For the past few days, I’ve been complaining to Habibi (my ‘husband dearest’) that my body feels different: “Something is changing. I feel like I am metamorphosing. And it’s not in my control.”
Now, Habibi is what I call a menopause-denier: he has been brushing off my insomnia, mood swings, night sweats and irregular periods as chance occurrences. So, it’s even harder for me to explain to him that I feel something changing under my cells, inside my nerves, within the bones and sinew – with no outward proof to show for it.
“I can’t describe it,” I said. “I am just feeling different. It’s a weird change in energy.”
“I don’t get it,” he said.
“I guess men are just lucky,” I sulked.
But then I come across a brilliant book that explains everything.

In Inner Sense: How the New Science of Interoception Can Transform Your Health (Hachette, ₹799), science writer Caroline Williams explores “interoception”, one of our most mysterious senses, which she describes as “the sense of our own bodies from within… a catch-all term for the way the brain makes sense of signals and sensations that originate from inside our bodies.”
Scientists have learnt that these signals and sensations from organs and tissues are “the foundation of the mind itself, providing a constant stream of biological mood music that colours our every thought and feeling”, while also providing the impetus for our actions and desires, she notes.
In other words, your body and brain are in constant communication – your body tells your brain what to feel, your brain tells your body what to do – which not only decides your health, behaviour and emotions, it also influences the quality of your relationships and way of connecting with the world.
One of the most important concepts to emerge in science and medicine, Williams says understanding interoception can improve our wellbeing, lower stress, balance our energy and help us find treatments for common, hard-to-treat conditions.
She also explains the difference in artificial and human intelligence: a brain without a body cannot embody “consciousness” since “human consciousness was built from the body up, not from the brain down.” It is, in fact, the body’s signals that create human ‘intelligence’ to begin with.
I am reminded of a scene in science-fiction writer SB Divya’s novel Meru (2023) in which a sentient nonhuman being Vaha takes on a human form, only to be flummoxed by the rush of feelings arising from its new body and realising why most human actions are driven by biology.
Williams also points out that this ‘inner sense’ is not only real and based on measurable bodily sensations and their conversations with the brain, it turns out that some people are more sensitive to interoception than others. This affects “how we manage our emotions, connect to others and make decisions” – such as me arguing with Habibi one moment and hugging him the next.
The good news is: this inner sense can be “tweaked and trained”.
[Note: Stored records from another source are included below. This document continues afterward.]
(** * scripts/generate_third_party_license_file.py

    A shallow embedding of the license report script and the properties
    of its report.

    Text is a list of Unicode code points, as a Python [str] is.  The
    two places where the script consults the Unicode character database
    outside ASCII (the class [\w] of a [str] pattern and the white space
    of [str.strip]) take that database as the section variables
    [unicode_alnum] and [unicode_space]; every result holds for any
    database.  Python exceptions are the values of [exn]; a computation
    that can raise returns a [result]. *)

From Stdlib Require Import ZArith NArith List Ascii String Bool Lia.
From stdpp Require Import base option list sorting gmap.

Local Open Scope N_scope.

(** ** Text *)

Definition char := N.
Definition str := list char.

Definition chr (a : ascii) : char := N_of_ascii a.
Arguments chr a%_char : simpl never.

Definition lit (s : string) : str := map N_of_ascii (list_ascii_of_string s).
Arguments lit s%_string.

(** [s.startswith(prefix)] *)
Fixpoint startswith (prefix s : str) : bool :=
  match prefix, s with
  | [], _ => true
  | p :: prefix', c :: s' => (p =? c) && startswith prefix' s'
  | _ :: _, [] => false
  end.

(** The order of [str] under [<=]: lexicographic on code points, so
    every upper case ASCII letter sorts before every lower case one. *)
Fixpoint str_leb (a b : str) : bool :=
  match a, b with
  | [], _ => true
  | _ :: _, [] => false
  | x :: a', y :: b' => (x <? y) || ((x =? y) && str_leb a' b')
  end.

Definition str_le (a b : str) : Prop := str_leb a b = true.

#[global] Instance str_le_dec : RelDecision str_le.
Proof. intros a b. unfold str_le. apply bool_eq_dec. Defined.

(** ** Exceptions *)

Inductive exn :=
| CalledProcessError   (* subprocess.check_output: non-zero exit status *)
| JSONDecodeError      (* json.loads *)
| AttributeError       (* an attribute of None, or a str method of a list *)
| NameError            (* a local variable read before it is bound *)
| TypeError            (* open() of a list *)
| KeyError
| OSError.             (* open() of a file that cannot be opened *)

Inductive result (A : Type) :=
| Ok (a : A)
| Raise (e : exn).
Arguments Ok {A} a.
Arguments Raise {A} e.

#[global] Instance result_ret : MRet result := fun _ a => Ok a.
#[global] Instance result_bind : MBind result := fun _ _ f r =>
  match r with
  | Ok a => f a
  | Raise e => Raise e
  end.

(** ** The fragment of [re] the script uses

    Patterns are built from one-character atoms, greedy repetition of
    an atom, concatenation and one capturing group.  Matching is the
    backtracking search of [re]: at a position the alternatives are
    tried longest repetition first, and the first that lets the rest of
    the pattern match is taken. *)

Inductive atom :=
| Chr (c : char)              (* a literal character *)
| AnyChar                     (* [.]: anything but a line feed *)
| InSet (p : char -> bool).   (* a class, [[...]] *)

Inductive regex :=
| Eps
| One (a : atom)
| Star (a : atom)             (* [a*] *)
| Plus (a : atom)             (* [a+] *)
| Cat (r1 r2 : regex)
| Group (r : regex).          (* [(r)], group 1 *)

Definition accepts (a : atom) (c : char) : bool :=
  match a with
  | Chr c' => c =? c'
  | AnyChar => negb (c =? 10)
  | InSet p => p c
  end.

(** The literal text [s] as a pattern. *)
Definition chars (s : str) : regex := foldr (fun c r => Cat (One (Chr c)) r) Eps s.

(** [a*] then the continuation [k]: the longest run first, giving back
    one character at a time while [k] fails. *)
Fixpoint star_m {R} (p : char -> bool) (s : str) (k : str -> option R) : option R :=
  match s with
  | c :: s' =>
      if p c then
        match star_m p s' k with
        | Some r => Some r
        | None => k s
        end
      else k s
  | [] => k []
  end.

(** [m r s g k]: match [r] at the head of [s], then [k] on what is left;
    [g] is what group 1 holds so far. *)
Fixpoint m {R} (r : regex) (s : str) (g : option str)
    (k : str -> option str -> option R) : option R :=
  match r with
  | Eps => k s g
  | One a =>
      match s with
      | c :: s' => if accepts a c then k s' g else None
      | [] => None
      end
  | Star a => star_m (accepts a) s (fun s' => k s' g)
  | Plus a =>
      match s with
      | c :: s' =>
          if accepts a c then star_m (accepts a) s' (fun s' => k s' g) else None
      | [] => None
      end
  | Cat r1 r2 => m r1 s g (fun s1 g1 => m r2 s1 g1 k)
  | Group r1 =>
      m r1 s g (fun s1 _ => k s1 (Some (take (length s - length s1)%nat s)))
  end.

(** A match object, reduced to what the script reads of it. *)
Record match_object := { group_1 : option str }.

(** [re.match(r, s)]: a match at the start of [s], or [None]. *)
Definition re_match (r : regex) (s : str) : option match_object :=
  m r s None (fun _ g => Some {| group_1 := g |}).

(** [re.search(r, s)]: the match at the leftmost position that has one. *)
Fixpoint re_search (r : regex) (s : str) : option match_object :=
  match re_match r s with
  | Some mo => Some mo
  | None =>
      match s with
      | [] => None
      | _ :: s' => re_search r s'
      end
  end.

(** ** Dependency metadata *)

(** What the scanner reports under a field: a string, or a sequence of
    strings ([licenses] may be either).  These are the values the
    fields have in the scanner's output; a field holding another JSON
    value (null, a number, a boolean, an object) is outside this type,
    and nothing below speaks of it. *)
Inductive value :=
| VStr (s : str)
| VList (l : list str).

(** [if v:] *)
Definition truthy (v : value) : bool :=
  match v with
  | VStr [] | VList [] => false
  | _ => true
  end.

Abbreviation metadata := (gmap str value).

(** ** get_repo_url *)

Definition REPO_EXCEPTIONS : gmap str str :=
  {[ lit "eyes" := lit "https://github.com/cloudhead/eyes.js" ]}.

(** The pattern of line 13: the text https:// and then group 1, any
    run of characters other than a line feed. *)
Definition https_re : regex := Cat (chars (lit "https://")) (Group (Star AnyChar)).

(** Line 11: the repository field of [dep_meta], else the entry of
    [REPO_EXCEPTIONS] for [dep_name], else the text NO REPO. *)
Definition repository_of (dep_name : str) (dep_meta : metadata) : value :=
  default (VStr (default (lit "NO REPO") (REPO_EXCEPTIONS !! dep_name)))
          (dep_meta !! lit "repository").

Definition get_repo_url (dep_name : str) (dep_meta : metadata) : result str :=
  match repository_of dep_name dep_meta with
  | VStr repo_url =>
      if startswith (lit "https") repo_url then
        match re_search https_re repo_url with
        | Some mo =>
            match group_1 mo with
            | Some g => Ok g
            | None => Raise TypeError   (* not reached: the group always takes part *)
            end
        | None => Raise AttributeError  (* None.group *)
        end
      else Ok repo_url
  | VList _ => Raise AttributeError     (* list.startswith *)
  end.

(** ** The script body *)

(** [take_while p s] is the longest prefix of [s] made of [p]
    characters, [drop_while p s] the rest of [s]. *)
Fixpoint take_while (p : char -> bool) (s : str) : str :=
  match s with
  | c :: s' => if p c then c :: take_while p s' else []
  | [] => []
  end.

Fixpoint drop_while (p : char -> bool) (s : str) : str :=
  match s with
  | c :: s' => if p c then drop_while p s' else s
  | [] => []
  end.

(** Reading a file opened in text mode with the default [newline]: a
    carriage return, alone or before a line feed, reads as a line feed. *)
Fixpoint universal_newlines (s : str) : str :=
  match s with
  | [] => []
  | c :: s' =>
      if c =? 13 then
        10 :: match s' with
              | c' :: s'' =>
                  if c' =? 10 then universal_newlines s'' else universal_newlines s'
              | [] => []
              end
      else c :: universal_newlines s'
  end.

(** The lines of a text, each with its line feed (the last may lack one). *)
Fixpoint splitlines (s : str) : list str :=
  match s with
  | [] => []
  | c :: s' =>
      if c =? 10 then [c] :: splitlines s'
      else match splitlines s' with
           | [] => [[c]]
           | l :: ls => (c :: l) :: ls
           end
  end.

(** [for line in f] *)
Definition readlines (content : str) : list str :=
  splitlines (universal_newlines content).

(** The pattern of line 36. *)
Definition copyright_re : regex := chars (lit "Copyright ").

(** The truth value of what [re.match] returns. *)
Definition matched (o : option match_object) : bool :=
  match o with Some _ => true | None => false end.

Record record := {
  Component : str;
  Origin : str;
  License : value;
  Copyright : str
}.

Abbreviation graph := (gmap str metadata).

(** The scanner as the script meets it: the exit status of the
    subprocess, and what [json.loads] makes of its output, [None] when
    the output is not valid JSON. *)
Record scanner_run := {
  returncode : Z;
  parsed : option graph
}.

Record csv_document := {
  fieldnames : list str;
  rows : list record
}.

(** The files the script touches: the text of the files [open] can
    open and read, by path; whether LICENSE-3rdparty.csv can be opened
    for writing; and that file as the csv module wrote it, a header and
    rows, [None] while it does not exist. *)
Record world := {
  files : gmap str str;
  csv_writable : bool;
  csv_file : option csv_document
}.

Definition header : list str :=
  [lit "Component"; lit "Origin"; lit "License"; lit "Copyright"].

Section Script.

(** [str.isalnum] and [str.isspace] on the code points above 127. *)
Variable unicode_alnum : char -> bool.
Variable unicode_space : char -> bool.

(** [\w] of a [str] pattern. *)
Definition is_word (c : char) : bool :=
  if c <? 128 then
    ((48 <=? c) && (c <=? 57)) || ((65 <=? c) && (c <=? 90))
    || ((97 <=? c) && (c <=? 122)) || (c =? 95)
  else unicode_alnum c.

(** The class of line 27: a word character or a hyphen. *)
Definition name_char (c : char) : bool := is_word c || (c =? 45).

(** The pattern of line 27: group 1, a run of one or more [name_char],
    and then the character [@]. *)
Definition name_re : regex := Cat (Group (Plus (InSet name_char))) (One (Chr (chr "@"))).

(** White space as [str.strip] sees it. *)
Definition is_space (c : char) : bool :=
  if c <? 128 then ((9 <=? c) && (c <=? 13)) || ((28 <=? c) && (c <=? 32))
  else unicode_space c.

Definition lstrip (s : str) : str := drop_while is_space s.
Definition rstrip (s : str) : str := reverse (drop_while is_space (reverse s)).
(** [s.strip()] *)
Definition strip (s : str) : str := rstrip (lstrip s).

(** Lines 34 to 38: what [dep_copyright] is bound to after them, [None]
    for a variable that is still unbound. *)
Definition extract_copyright (files : gmap str str) (dep_meta : metadata)
    (dep_copyright : option str) : result (option str) :=
  let license_file := default (VStr []) (dep_meta !! lit "licenseFile") in
  if truthy license_file then
    match license_file with
    | VStr path =>
        match files !! path with
        | Some content =>
            let matches :=
              List.filter (fun line => matched (re_match copyright_re line))
                          (readlines content) in
            match matches with
            | line :: _ => Ok (Some (strip line))
            | [] => Ok dep_copyright
            end
        | None => Raise OSError
        end
    | VList _ => Raise TypeError
    end
  else Ok dep_copyright.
The author looks at the history of the mind-body connection in medical history, connecting the dots between energy levels, food, lifestyle and modern conveniences. I am especially intrigued by a chapter on the workings of mitochondria in our bodies, and how they breathe ‘life’ into living beings and manage our energy.
This chapter explains that just as being underfed or overworked makes us tired, the opposite is also true: too much food and too little exercise also drain energy, since they direct our body away from regular human functions to instead creating stress responses and chronic inflammation in cells.
“Perhaps we are worn out not because we don’t have spare energy, but because we have too much left over. And the reason we feel this as a lack of energy is because in the conditions our bodies evolved to survive, stress and inflammation were an expense that could only be afforded by hunkering down and making savings elsewhere,” she explains.
The solution: increase activity levels, replace ultra processed foods with fresh produce, and get “deep rest”.
Williams dwells on how meditation and chanting cut off the body’s stress response using the spinal cord networks and vagus nerve. I can relate to this: I often have an indescribable sensation of a ‘switch’ going off inside my brain and a wave spreading down my body during pranayam or other meditations.

She talks about stretching the fascia to stimulate cells within the tissue to release anti-inflammatory molecules. I relate to this too: my friend Arvinder who does yin yoga with me from time to time often says the same thing during her instructions. I know from experience the restorative mental and physical ‘reset’ that arises after an hour of deep, long yin stretching.
It is also illuminating to read about changes in mental health during “sensitive periods” such as puberty and adolescence, pregnancy and menopause – all of which are times when the body and brain “rewire” themselves. Any lessons our bodies learn or relearn in these phases are more likely to stick. The book explains that middle age, in particular, is the time to get all the muscles moving – “use it or lose it”, as the author puts it.
Reading the book changed my perspective of my body’s mysteries “I have changed over time; I can sense more things inside myself now,” I told Habibi.
“These things don’t happen to me,” he said.
“Maybe I’m more interoceptive than you,” I shot back, armed with my new knowledge. “And I’m going through menopause, which is a wonderful opportunity to rewire my body and brain. I am being born anew. I love my body.”
“Don’t men have some kind of menopause?” he mused.
“I guess women are just lucky,” I grinned happily.